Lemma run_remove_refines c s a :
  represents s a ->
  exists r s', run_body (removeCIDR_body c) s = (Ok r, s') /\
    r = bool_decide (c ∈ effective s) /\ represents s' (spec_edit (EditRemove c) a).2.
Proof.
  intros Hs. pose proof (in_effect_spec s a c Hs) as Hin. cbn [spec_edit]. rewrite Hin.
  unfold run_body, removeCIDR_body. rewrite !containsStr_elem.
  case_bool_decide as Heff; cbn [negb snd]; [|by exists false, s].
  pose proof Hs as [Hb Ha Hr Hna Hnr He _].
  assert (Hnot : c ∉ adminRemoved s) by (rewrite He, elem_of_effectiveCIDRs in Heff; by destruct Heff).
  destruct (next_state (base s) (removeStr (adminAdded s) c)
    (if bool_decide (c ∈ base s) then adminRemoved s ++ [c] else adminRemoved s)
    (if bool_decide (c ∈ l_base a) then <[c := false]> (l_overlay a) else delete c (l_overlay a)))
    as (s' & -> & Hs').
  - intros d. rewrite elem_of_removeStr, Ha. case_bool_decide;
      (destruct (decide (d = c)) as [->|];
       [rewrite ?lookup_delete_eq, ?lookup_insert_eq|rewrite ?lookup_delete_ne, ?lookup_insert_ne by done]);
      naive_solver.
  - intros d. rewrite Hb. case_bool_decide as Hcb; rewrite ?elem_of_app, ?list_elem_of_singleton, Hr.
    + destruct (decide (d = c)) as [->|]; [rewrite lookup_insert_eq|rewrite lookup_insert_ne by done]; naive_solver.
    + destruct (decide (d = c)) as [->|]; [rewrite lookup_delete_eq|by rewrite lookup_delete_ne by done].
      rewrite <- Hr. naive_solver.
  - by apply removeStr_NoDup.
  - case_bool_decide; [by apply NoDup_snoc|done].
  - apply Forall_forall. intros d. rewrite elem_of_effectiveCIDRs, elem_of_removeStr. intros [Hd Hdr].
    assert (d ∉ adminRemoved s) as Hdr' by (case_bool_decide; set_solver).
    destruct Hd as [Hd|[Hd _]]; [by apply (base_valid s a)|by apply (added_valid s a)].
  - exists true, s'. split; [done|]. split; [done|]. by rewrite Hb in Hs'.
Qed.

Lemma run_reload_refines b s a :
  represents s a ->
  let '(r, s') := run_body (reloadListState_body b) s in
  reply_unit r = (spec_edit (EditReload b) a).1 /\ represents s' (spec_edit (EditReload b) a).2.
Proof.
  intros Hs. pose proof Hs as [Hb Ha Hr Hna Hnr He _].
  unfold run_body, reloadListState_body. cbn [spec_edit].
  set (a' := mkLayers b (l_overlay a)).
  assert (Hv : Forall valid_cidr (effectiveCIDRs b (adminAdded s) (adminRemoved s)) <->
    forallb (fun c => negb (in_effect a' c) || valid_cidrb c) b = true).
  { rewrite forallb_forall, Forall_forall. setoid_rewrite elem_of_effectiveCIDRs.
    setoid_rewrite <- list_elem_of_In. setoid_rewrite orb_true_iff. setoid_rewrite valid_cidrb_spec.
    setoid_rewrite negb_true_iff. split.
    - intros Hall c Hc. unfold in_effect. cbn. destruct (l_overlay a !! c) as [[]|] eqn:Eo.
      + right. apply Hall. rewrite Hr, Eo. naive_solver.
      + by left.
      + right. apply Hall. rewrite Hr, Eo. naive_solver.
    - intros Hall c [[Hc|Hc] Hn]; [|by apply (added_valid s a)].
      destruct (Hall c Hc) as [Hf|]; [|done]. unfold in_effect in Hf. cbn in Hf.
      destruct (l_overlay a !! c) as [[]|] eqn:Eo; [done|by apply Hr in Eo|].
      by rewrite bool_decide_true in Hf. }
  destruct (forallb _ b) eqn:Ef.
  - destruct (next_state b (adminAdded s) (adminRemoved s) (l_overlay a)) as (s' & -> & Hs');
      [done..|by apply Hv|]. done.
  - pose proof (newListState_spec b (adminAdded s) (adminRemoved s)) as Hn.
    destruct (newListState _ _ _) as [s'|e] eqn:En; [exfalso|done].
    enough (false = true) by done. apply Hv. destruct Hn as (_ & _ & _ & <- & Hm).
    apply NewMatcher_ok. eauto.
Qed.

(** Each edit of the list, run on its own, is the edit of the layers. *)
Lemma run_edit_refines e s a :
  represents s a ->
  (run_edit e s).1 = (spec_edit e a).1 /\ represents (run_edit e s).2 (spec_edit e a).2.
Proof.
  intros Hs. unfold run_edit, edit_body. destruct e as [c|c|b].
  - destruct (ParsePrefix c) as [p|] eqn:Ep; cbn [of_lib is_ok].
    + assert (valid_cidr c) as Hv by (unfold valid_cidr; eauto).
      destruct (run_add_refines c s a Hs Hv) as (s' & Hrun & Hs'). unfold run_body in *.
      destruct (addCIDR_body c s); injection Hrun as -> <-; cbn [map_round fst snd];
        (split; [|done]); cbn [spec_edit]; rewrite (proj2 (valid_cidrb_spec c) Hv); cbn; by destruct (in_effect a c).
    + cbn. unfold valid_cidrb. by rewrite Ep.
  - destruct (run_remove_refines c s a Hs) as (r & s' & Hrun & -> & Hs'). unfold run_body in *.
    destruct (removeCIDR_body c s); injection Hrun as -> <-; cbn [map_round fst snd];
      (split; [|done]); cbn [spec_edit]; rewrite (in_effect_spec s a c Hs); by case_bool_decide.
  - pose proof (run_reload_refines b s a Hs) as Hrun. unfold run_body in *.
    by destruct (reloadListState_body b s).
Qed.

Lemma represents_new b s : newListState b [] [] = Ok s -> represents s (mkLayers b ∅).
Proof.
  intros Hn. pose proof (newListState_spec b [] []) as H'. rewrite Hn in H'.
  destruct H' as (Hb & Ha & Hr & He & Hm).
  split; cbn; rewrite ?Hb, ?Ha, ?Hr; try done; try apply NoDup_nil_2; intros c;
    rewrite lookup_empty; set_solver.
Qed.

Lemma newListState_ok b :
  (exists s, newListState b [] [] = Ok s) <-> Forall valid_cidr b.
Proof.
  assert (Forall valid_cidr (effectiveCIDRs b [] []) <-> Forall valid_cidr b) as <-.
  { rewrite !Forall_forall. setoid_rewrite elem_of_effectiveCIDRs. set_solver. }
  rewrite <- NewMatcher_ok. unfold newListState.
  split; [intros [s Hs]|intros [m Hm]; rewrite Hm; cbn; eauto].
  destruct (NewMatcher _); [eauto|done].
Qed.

#####

* **PROBLEM DESCRIPTION**: Print all of the data exactly as it stands above.

* **TASK OUTPUT**:
Lemma run_remove_refines c s a :
  represents s a ->
  exists r s', run_body (removeCIDR_body c) s = (Ok r, s') /\
    r = bool_decide (c ∈ effective s) /\ represents s' (spec_edit (EditRemove c) a).2.
Proof.
  intros Hs. pose proof (in_effect_spec s a c Hs) as Hin. cbn [spec_edit]. rewrite Hin.
  unfold run_body, removeCIDR_body. rewrite !containsStr_elem.
  case_bool_decide as Heff; cbn [negb snd]; [|by exists false, s].
  pose proof Hs as [Hb Ha Hr Hna Hnr He _].
  assert (Hnot : c ∉ adminRemoved s) by (rewrite He, elem_of_effectiveCIDRs in Heff; by destruct Heff).
  destruct (next_state (base s) (removeStr (adminAdded s) c)
    (if bool_decide (c ∈ base s) then adminRemoved s ++ [c] else adminRemoved s)
    (if bool_decide (c ∈ l_base a) then <[c := false]> (l_overlay a) else delete c (l_overlay a)))
    as (s' & -> & Hs').
  - intros d. rewrite elem_of_removeStr, Ha. case_bool_decide;
      (destruct (decide (d = c)) as [->|];
       [rewrite ?lookup_delete_eq, ?lookup_insert_eq|rewrite ?lookup_delete_ne, ?lookup_insert_ne by done]);
      naive_solver.
  - intros d. rewrite Hb. case_bool_decide as Hcb; rewrite ?elem_of_app, ?list_elem_of_singleton, Hr.
    + destruct (decide (d = c)) as [->|]; [rewrite lookup_insert_eq|rewrite lookup_insert_ne by done]; naive_solver.
    + destruct (decide (d = c)) as [->|]; [rewrite lookup_delete_eq|by rewrite lookup_delete_ne by done].
      rewrite <- Hr. naive_solver.
  - by apply removeStr_NoDup.
  - case_bool_decide; [by apply NoDup_snoc|done].
  - apply Forall_forall. intros d. rewrite elem_of_effectiveCIDRs, elem_of_removeStr. intros [Hd Hdr].
    assert (d ∉ adminRemoved s) as Hdr' by (case_bool_decide; set_solver).
    destruct Hd as [Hd|[Hd _]]; [by apply (base_valid s a)|by apply (added_valid s a)].
  - exists true, s'. split; [done|]. split; [done|]. by rewrite Hb in Hs'.
Qed.

Lemma run_reload_refines b s a :
  represents s a ->
  let '(r, s') := run_body (reloadListState_body b) s in
  reply_unit r = (spec_edit (EditReload b) a).1 /\ represents s' (spec_edit (EditReload b) a).2.
Proof.
  intros Hs. pose proof Hs as [Hb Ha Hr Hna Hnr He _].
  unfold run_body, reloadListState_body. cbn [spec_edit].
  set (a' := mkLayers b (l_overlay a)).
  assert (Hv : Forall valid_cidr (effectiveCIDRs b (adminAdded s) (adminRemoved s)) <->
    forallb (fun c => negb (in_effect a' c) || valid_cidrb c) b = true).
  { rewrite forallb_forall, Forall_forall. setoid_rewrite elem_of_effectiveCIDRs.
    setoid_rewrite <- list_elem_of_In. setoid_rewrite orb_true_iff. setoid_rewrite valid_cidrb_spec.
    setoid_rewrite negb_true_iff. split.
    - intros Hall c Hc. unfold in_effect. cbn. destruct (l_overlay a !! c) as [[]|] eqn:Eo.
      + right. apply Hall. rewrite Hr, Eo. naive_solver.
      + by left.
      + right. apply Hall. rewrite Hr, Eo. naive_solver.
    - intros Hall c [[Hc|Hc] Hn]; [|by apply (added_valid s a)].
      destruct (Hall c Hc) as [Hf|]; [|done]. unfold in_effect in Hf. cbn in Hf.
      destruct (l_overlay a !! c) as [[]|] eqn:Eo; [done|by apply Hr in Eo|].
      by rewrite bool_decide_true in Hf. }
  destruct (forallb _ b) eqn:Ef.
  - destruct (next_state b (adminAdded s) (adminRemoved s) (l_overlay a)) as (s' & -> & Hs');
      [done..|by apply Hv|]. done.
  - pose proof (newListState_spec b (adminAdded s) (adminRemoved s)) as Hn.
    destruct (newListState _ _ _) as [s'|e] eqn:En; [exfalso|done].
    enough (false = true) by done. apply Hv. destruct Hn as (_ & _ & _ & <- & Hm).
    apply NewMatcher_ok. eauto.
Qed.

(** Each edit of the list, run on its own, is the edit of the layers. *)
Lemma run_edit_refines e s a :
  represents s a ->
  (run_edit e s).1 = (spec_edit e a).1 /\ represents (run_edit e s).2 (spec_edit e a).2.
Proof.
  intros Hs. unfold run_edit, edit_body. destruct e as [c|c|b].
  - destruct (ParsePrefix c) as [p|] eqn:Ep; cbn [of_lib is_ok].
    + assert (valid_cidr c) as Hv by (unfold valid_cidr; eauto).
      destruct (run_add_refines c s a Hs Hv) as (s' & Hrun & Hs'). unfold run_body in *.
      destruct (addCIDR_body c s); injection Hrun as -> <-; cbn [map_round fst snd];
        (split; [|done]); cbn [spec_edit]; rewrite (proj2 (valid_cidrb_spec c) Hv); cbn; by destruct (in_effect a c).
    + cbn. unfold valid_cidrb. by rewrite Ep.
  - destruct (run_remove_refines c s a Hs) as (r & s' & Hrun & -> & Hs'). unfold run_body in *.
    destruct (removeCIDR_body c s); injection Hrun as -> <-; cbn [map_round fst snd];
      (split; [|done]); cbn [spec_edit]; rewrite (in_effect_spec s a c Hs); by case_bool_decide.
  - pose proof (run_reload_refines b s a Hs) as Hrun. unfold run_body in *.
    by destruct (reloadListState_body b s).
Qed.

Lemma represents_new b s : newListState b [] [] = Ok s -> represents s (mkLayers b ∅).
Proof.
  intros Hn. pose proof (newListState_spec b [] []) as H'. rewrite Hn in H'.
  destruct H' as (Hb & Ha & Hr & He & Hm).
  split; cbn; rewrite ?Hb, ?Ha, ?Hr; try done; try apply NoDup_nil_2; intros c;
    rewrite lookup_empty; set_solver.
Qed.

Lemma newListState_ok b :
  (exists s, newListState b [] [] = Ok s) <-> Forall valid_cidr b.
Proof.
  assert (Forall valid_cidr (effectiveCIDRs b [] []) <-> Forall valid_cidr b) as <-.
  { rewrite !Forall_forall. setoid_rewrite elem_of_effectiveCIDRs. set_solver. }
  rewrite <- NewMatcher_ok. unfold newListState.
  split; [intros [s Hs]|intros [m Hm]; rewrite Hm; cbn; eauto].
  destruct (NewMatcher _); [eauto|done].
Qed.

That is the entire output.